Material provided =

------------------------------------------------------------------------

(** ** C9: expiry is the identifier plus one day *)

(** C9: in every frame [PushMessage] builds, the identifier field holds
    the send time as a 32-bit unsigned value (in the host's byte order),
    and the expiry field holds, in network order, that value plus 86400
    wrapped to 32 bits. *)
Theorem C9_expiry_is_identifier_plus_86400 (t : Target) (now : Z)
    (deviceToken body : text) (badge : Z) (sound : text) (frame : list byte) :
  PushMessage_frame t now deviceToken body badge sound = Some frame ->
  load t (field 1 4 frame) = uint32_t now
  /\ be_value (field 5 4 frame) = uint32_t (load t (field 1 4 frame) + 86400).
Proof.
  intros Hf. apply PushMessage_frame_inv in Hf as (token & _ & Hlen & ->).
  destruct (notification_frame_layout t now token
              (ConstructAps body badge sound) Hlen) as (_ & Hid & Hexp & _).
  rewrite Hid, Hexp, load_store, be_value_be_bytes.
  unfold uint32_t. change (Z.of_nat 4 * 8) with 32.
  rewrite Z.mod_mod by lia. split; reflexivity.
Qed.

Lemma C9_expiry_is_identifier_plus_86400_witness :
  exists frame,
    PushMessage_frame x86_64_linux 4294967295 sample_token_hex
      (txt "hello") 5 (txt "default") = Some frame
    /\ load x86_64_linux (field 1 4 frame) = 4294967295
    /\ be_value (field 5 4 frame) = 86399.
Proof.
  eexists. split; [vm_compute; reflexivity|].
  match goal with
  | |- load _ (field 1 4 ?fr) = _ /\ _ =>
      destruct (C9_expiry_is_identifier_plus_86400 x86_64_linux 4294967295
                  sample_token_hex (txt "hello") 5 (txt "default") fr)
        as [Hid Hexp]
  end.
  - vm_compute. reflexivity.
  - split; [exact Hid|]. rewrite Hexp, Hid. reflexivity.
Defined.

(** ** C10: short tokens are padded, long tokens cut *)

Lemma pairs_firstn (k : nat) :
  forall s,
    nul_free_pairs s = true ->
    (k <= length (hex_pairs s))%nat ->
    nul_free_pairs (firstn (2 * k) s) = true
    /\ length (hex_pairs (firstn (2 * k) s)) = k
    /\ s = firstn (2 * k) s ++ skipn (2 * k) s.
Proof.
  induction k as [|k IH]; intros s Hs Hk.
  - repeat split.
  - destruct s as [|c0 [|c1 rest]]; try discriminate Hs;
      cbn [hex_pairs length] in Hk; [lia|].
    cbn [nul_free_pairs] in Hs. apply andb_prop in Hs as [H01 Hr].
    destruct (IH rest Hr ltac:(lia)) as (Hp & Hl & Hsplit).
    replace (2 * S k)%nat with (S (S (2 * k))) by lia.
    cbn [firstn skipn nul_free_pairs hex_pairs length app].
    rewrite H01, Hp, Hl, <- Hsplit. repeat split.
Qed.

(** Only the pairs that fill [buf] count: what comes after them may be
    replaced by anything. *)
Lemma Str2Hex_first_pairs (t : Target) (s extra : text) (szLen : nat) :
  nul_free_pairs s = true ->
  (szLen <= length (hex_pairs s))%nat ->
  Str2Hex t (firstn (2 * szLen) s ++ extra) szLen = Str2Hex t s szLen.
Proof.
  intros Hs Hlen. destruct (pairs_firstn szLen s Hs Hlen) as (Hp & Hl & Hsplit).
  unfold Str2Hex. f_equal.
  rewrite (Str2Hex_loop_cut t _ extra Hp) by lia.
  rewrite Hsplit at 2.
  rewrite (Str2Hex_loop_cut t _ (skipn (2 * szLen) s) Hp) by lia.
  reflexivity.
Qed.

------------------------------------------------------------------------

Task details =
Every line above that holds the string "body" should be copied out.

Written response =
    (deviceToken body : text) (badge : Z) (sound : text) (frame : list byte) :
  PushMessage_frame t now deviceToken body badge sound = Some frame ->
              (ConstructAps body badge sound) Hlen) as (_ & Hid & Hexp & _).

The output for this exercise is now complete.